I’m glad that Christina pushed me to get to the end of the mystery. But the one thing we’ll never know is what Dr. Codd said when he got home that afternoon and found his mother-in-law dismantling his flooring.

 

What We Don’t Know about Egg Donation

Should potential egg donors worry about potential dangers?

For anyone undergoing any kind of medical treatment, it’s always weighing the benefits of treatment (will this save my life? Cure my illness?) versus potential side effects (can I endure, say, the headaches or whatever comes with the drug?).

For women undergoing fertility treatments, there’s been a push in recent years to minimize the amount of hormones and the amount of cycles—that will lower any potential risks of drugs and also plummet the cost. (The drugs can costs hundreds of dollars).

The whole risk-benefit ratio is different when it comes to young women who are egg donors. The upshot isn’t making a family but making money. The downside is unknown. The sperm and egg industry have long been unregulated fields.

In today’s New York Times, Jane Brody writes about Jessica Grace Wing, a Stanford undergraduate who served as an egg donor three times. Then she got colon cancer and died at the age of 31. There is no proof that the hormones she took to make her spew lots of eggs in one cycle caused her colon cancer. But there aren’t studies proving the safety.

And that’s the issue. Wing was the perfect egg-donor-candidate. She went to a top college, was pretty, athletic, thin, and musical. The hope is that all of those positive things were tucked into the genes in her egg destined to be passed along to the offspring. The fee for her eggs helped pay for college. Where I teach, I hear my college students laughing about the alluring advertisements in the school newspaper. To them it all seems so silly that their genes (not their hard work,not their home environment) got them into college and into egg-donorable standing. It’s just always seemed crazy to me that this business has fallen more in line with the way we deal with any other commodity we want to sell rather than a medical procedure that needs to be tracked for safety.

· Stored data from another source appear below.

(** ** The unrolled compression function *)

(** The rounds of one pass of the loop of [Transform]. *)
Definition Transform_rounds {R : Type} (a b c d e f g h : Z) (chunk : bytes)
    (F : Z -> Z -> Z -> Z -> Z -> Z -> Z -> Z -> R) : R :=
  word (ReadBE32 chunk 0) (fun w0 =>
  Round a b c d e f g h (u32 (0x428a2f98 + w0)) (fun d h =>
  word (ReadBE32 chunk 4) (fun w1 =>
  Round h a b c d e f g (u32 (0x71374491 + w1)) (fun c g =>
  word (ReadBE32 chunk 8) (fun w2 =>
  Round g h a b c d e f (u32 (0xb5c0fbcf + w2)) (fun b f =>
  word (ReadBE32 chunk 12) (fun w3 =>
  Round f g h a b c d e (u32 (0xe9b5dba5 + w3)) (fun a e =>
  word (ReadBE32 chunk 16) (fun w4 =>
  Round e f g h a b c d (u32 (0x3956c25b + w4)) (fun h d =>
  word (ReadBE32 chunk 20) (fun w5 =>
  Round d e f g h a b c (u32 (0x59f111f1 + w5)) (fun g c =>
  word (ReadBE32 chunk 24) (fun w6 =>
  Round c d e f g h a b (u32 (0x923f82a4 + w6)) (fun f b =>
  word (ReadBE32 chunk 28) (fun w7 =>
  Round b c d e f g h a (u32 (0xab1c5ed5 + w7)) (fun e a =>
  word (ReadBE32 chunk 32) (fun w8 =>
  Round a b c d e f g h (u32 (0xd807aa98 + w8)) (fun d h =>
  word (ReadBE32 chunk 36) (fun w9 =>
  Round h a b c d e f g (u32 (0x12835b01 + w9)) (fun c g =>
  word (ReadBE32 chunk 40) (fun w10 =>
  Round g h a b c d e f (u32 (0x243185be + w10)) (fun b f =>
  word (ReadBE32 chunk 44) (fun w11 =>
  Round f g h a b c d e (u32 (0x550c7dc3 + w11)) (fun a e =>
  word (ReadBE32 chunk 48) (fun w12 =>
  Round e f g h a b c d (u32 (0x72be5d74 + w12)) (fun h d =>
  word (ReadBE32 chunk 52) (fun w13 =>
  Round d e f g h a b c (u32 (0x80deb1fe + w13)) (fun g c =>
  word (ReadBE32 chunk 56) (fun w14 =>
  Round c d e f g h a b (u32 (0x9bdc06a7 + w14)) (fun f b =>
  word (ReadBE32 chunk 60) (fun w15 =>
  Round b c d e f g h a (u32 (0xc19bf174 + w15)) (fun e a =>
  word (u32 (w0 + (sigma1 w14 + w9 + sigma0 w1))) (fun w0 =>
  Round a b c d e f g h (u32 (0xe49b69c1 + w0)) (fun d h =>
  word (u32 (w1 + (sigma1 w15 + w10 + sigma0 w2))) (fun w1 =>
  Round h a b c d e f g (u32 (0xefbe4786 + w1)) (fun c g =>
  word (u32 (w2 + (sigma1 w0 + w11 + sigma0 w3))) (fun w2 =>
  Round g h a b c d e f (u32 (0x0fc19dc6 + w2)) (fun b f =>
  word (u32 (w3 + (sigma1 w1 + w12 + sigma0 w4))) (fun w3 =>
  Round f g h a b c d e (u32 (0x240ca1cc + w3)) (fun a e =>
  word (u32 (w4 + (sigma1 w2 + w13 + sigma0 w5))) (fun w4 =>
  Round e f g h a b c d (u32 (0x2de92c6f + w4)) (fun h d =>
  word (u32 (w5 + (sigma1 w3 + w14 + sigma0 w6))) (fun w5 =>
  Round d e f g h a b c (u32 (0x4a7484aa + w5)) (fun g c =>
  word (u32 (w6 + (sigma1 w4 + w15 + sigma0 w7))) (fun w6 =>
  Round c d e f g h a b (u32 (0x5cb0a9dc + w6)) (fun f b =>
  word (u32 (w7 + (sigma1 w5 + w0 + sigma0 w8))) (fun w7 =>
  Round b c d e f g h a (u32 (0x76f988da + w7)) (fun e a =>
  word (u32 (w8 + (sigma1 w6 + w1 + sigma0 w9))) (fun w8 =>
  Round a b c d e f g h (u32 (0x983e5152 + w8)) (fun d h =>
  word (u32 (w9 + (sigma1 w7 + w2 + sigma0 w10))) (fun w9 =>
  Round h a b c d e f g (u32 (0xa831c66d + w9)) (fun c g =>
  word (u32 (w10 + (sigma1 w8 + w3 + sigma0 w11))) (fun w10 =>
  Round g h a b c d e f (u32 (0xb00327c8 + w10)) (fun b f =>
  word (u32 (w11 + (sigma1 w9 + w4 + sigma0 w12))) (fun w11 =>
  Round f g h a b c d e (u32 (0xbf597fc7 + w11)) (fun a e =>
  word (u32 (w12 + (sigma1 w10 + w5 + sigma0 w13))) (fun w12 =>
  Round e f g h a b c d (u32 (0xc6e00bf3 + w12)) (fun h d =>
  word (u32 (w13 + (sigma1 w11 + w6 + sigma0 w14))) (fun w13 =>
  Round d e f g h a b c (u32 (0xd5a79147 + w13)) (fun g c =>
  word (u32 (w14 + (sigma1 w12 + w7 + sigma0 w15))) (fun w14 =>
  Round c d e f g h a b (u32 (0x06ca6351 + w14)) (fun f b =>
  word (u32 (w15 + (sigma1 w13 + w8 + sigma0 w0))) (fun w15 =>
  Round b c d e f g h a (u32 (0x14292967 + w15)) (fun e a =>
  word (u32 (w0 + (sigma1 w14 + w9 + sigma0 w1))) (fun w0 =>
  Round a b c d e f g h (u32 (0x27b70a85 + w0)) (fun d h =>
  word (u32 (w1 + (sigma1 w15 + w10 + sigma0 w2))) (fun w1 =>
  Round h a b c d e f g (u32 (0x2e1b2138 + w1)) (fun c g =>
  word (u32 (w2 + (sigma1 w0 + w11 + sigma0 w3))) (fun w2 =>
  Round g h a b c d e f (u32 (0x4d2c6dfc + w2)) (fun b f =>
  word (u32 (w3 + (sigma1 w1 + w12 + sigma0 w4))) (fun w3 =>
  Round f g h a b c d e (u32 (0x53380d13 + w3)) (fun a e =>
  word (u32 (w4 + (sigma1 w2 + w13 + sigma0 w5))) (fun w4 =>
  Round e f g h a b c d (u32 (0x650a7354 + w4)) (fun h d =>
  word (u32 (w5 + (sigma1 w3 + w14 + sigma0 w6))) (fun w5 =>
  Round d e f g h a b c (u32 (0x766a0abb + w5)) (fun g c =>
  word (u32 (w6 + (sigma1 w4 + w15 + sigma0 w7))) (fun w6 =>
  Round c d e f g h a b (u32 (0x81c2c92e + w6)) (fun f b =>
  word (u32 (w7 + (sigma1 w5 + w0 + sigma0 w8))) (fun w7 =>
  Round b c d e f g h a (u32 (0x92722c85 + w7)) (fun e a =>
  word (u32 (w8 + (sigma1 w6 + w1 + sigma0 w9))) (fun w8 =>
  Round a b c d e f g h (u32 (0xa2bfe8a1 + w8)) (fun d h =>
  word (u32 (w9 + (sigma1 w7 + w2 + sigma0 w10))) (fun w9 =>
  Round h a b c d e f g (u32 (0xa81a664b + w9)) (fun c g =>
  word (u32 (w10 + (sigma1 w8 + w3 + sigma0 w11))) (fun w10 =>
  Round g h a b c d e f (u32 (0xc24b8b70 + w10)) (fun b f =>
  word (u32 (w11 + (sigma1 w9 + w4 + sigma0 w12))) (fun w11 =>
  Round f g h a b c d e (u32 (0xc76c51a3 + w11)) (fun a e =>
  word (u32 (w12 + (sigma1 w10 + w5 + sigma0 w13))) (fun w12 =>
  Round e f g h a b c d (u32 (0xd192e819 + w12)) (fun h d =>
  word (u32 (w13 + (sigma1 w11 + w6 + sigma0 w14))) (fun w13 =>
  Round d e f g h a b c (u32 (0xd6990624 + w13)) (fun g c =>
  word (u32 (w14 + (sigma1 w12 + w7 + sigma0 w15))) (fun w14 =>
  Round c d e f g h a b (u32 (0xf40e3585 + w14)) (fun f b =>
  word (u32 (w15 + (sigma1 w13 + w8 + sigma0 w0))) (fun w15 =>
  Round b c d e f g h a (u32 (0x106aa070 + w15)) (fun e a =>
  word (u32 (w0 + (sigma1 w14 + w9 + sigma0 w1))) (fun w0 =>
  Round a b c d e f g h (u32 (0x19a4c116 + w0)) (fun d h =>
  word (u32 (w1 + (sigma1 w15 + w10 + sigma0 w2))) (fun w1 =>
  Round h a b c d e f g (u32 (0x1e376c08 + w1)) (fun c g =>
  word (u32 (w2 + (sigma1 w0 + w11 + sigma0 w3))) (fun w2 =>
  Round g h a b c d e f (u32 (0x2748774c + w2)) (fun b f =>
  word (u32 (w3 + (sigma1 w1 + w12 + sigma0 w4))) (fun w3 =>
  Round f g h a b c d e (u32 (0x34b0bcb5 + w3)) (fun a e =>
  word (u32 (w4 + (sigma1 w2 + w13 + sigma0 w5))) (fun w4 =>
  Round e f g h a b c d (u32 (0x391c0cb3 + w4)) (fun h d =>
  word (u32 (w5 + (sigma1 w3 + w14 + sigma0 w6))) (fun w5 =>
  Round d e f g h a b c (u32 (0x4ed8aa4a + w5)) (fun g c =>
  word (u32 (w6 + (sigma1 w4 + w15 + sigma0 w7))) (fun w6 =>
  Round c d e f g h a b (u32 (0x5b9cca4f + w6)) (fun f b =>
  word (u32 (w7 + (sigma1 w5 + w0 + sigma0 w8))) (fun w7 =>
  Round b c d e f g h a (u32 (0x682e6ff3 + w7)) (fun e a =>
  word (u32 (w8 + (sigma1 w6 + w1 + sigma0 w9))) (fun w8 =>
  Round a b c d e f g h (u32 (0x748f82ee + w8)) (fun d h =>
  word (u32 (w9 + (sigma1 w7 + w2 + sigma0 w10))) (fun w9 =>
  Round h a b c d e f g (u32 (0x78a5636f + w9)) (fun c g =>
  word (u32 (w10 + (sigma1 w8 + w3 + sigma0 w11))) (fun w10 =>
  Round g h a b c d e f (u32 (0x84c87814 + w10)) (fun b f =>
  word (u32 (w11 + (sigma1 w9 + w4 + sigma0 w12))) (fun w11 =>
  Round f g h a b c d e (u32 (0x8cc70208 + w11)) (fun a e =>
  word (u32 (w12 + (sigma1 w10 + w5 + sigma0 w13))) (fun w12 =>
  Round e f g h a b c d (u32 (0x90befffa + w12)) (fun h d =>
  word (u32 (w13 + (sigma1 w11 + w6 + sigma0 w14))) (fun w13 =>
  Round d e f g h a b c (u32 (0xa4506ceb + w13)) (fun g c =>
  Round c d e f g h a b (u32 (0xbef9a3f7 + (w14 + sigma1 w12 + w7 + sigma0 w15))) (fun f b =>
  Round b c d e f g h a (u32 (0xc67178f2 + (w15 + sigma1 w13 + w8 + sigma0 w0))) (fun e a =>
  F a b c d e f g h)))))))))))))))))))))))))))))))))))))))))))))))))))))))))))))))))))))))))))))))))))))))))))))))))))))))))))))))))))))))))))))).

Her mother, a physician, along with other doctors have been pushing for data bases that can keep track of the donors and their health. This is an idea that has been debated since the egg donor industry started. When I was working on my last book, Get Me Out: A History of Childbirth from the Garden of Eden to the Sperm Bank, I talked to sperm donors and egg donors and the folks who run the businesses. For the most part, the folks “donating” the eggs and sperm (they really sell them), do not want the hassle of the oversight or the bureaucracy of keeping some kind of national data base. The sperm concern isn’t about dangers of donating. Men don’t take hormones. They masturbate in a room. But there are concerns that some men who may be harboring genetic diseases are passing along those illnesses from one bank to another—perhaps unbeknownst to them. The issue for egg donors is their own health. We need to be able to tell these young women—offered thousands of dollars to take heavy doses of hormones that make their bodies release multiple eggs in one month—what the health risks are.

This fear isn’t new. It makes headlines each time there’s a death of a young woman. Today is was a New York Times piece. Two years ago, it was a New York Post piece that showed the photograph of a beautiful young egg-donor who got terminal cancer and had a starring role in a documentary, Eggsploitation. In this day and age, when data is easy to collect and analyze, it’s a shame that we are collecting all kinds of data on what brands of toilet paper people like and who is likely to buy this hat versus that coat, but we can’t collect and monitor data from women who may be risking their lives to help other women make babies.

References

Zarek SM1, Muasher, “Mild/minimal stimulation for in vitro fertilization: an old idea that needs to be revisited,”  SJ.Fertil Steril. 2011 Jun 30;95(8):2449-55. doi: 10.1016/j.fertnstert.2011.04.041. Epub 2011 May 7.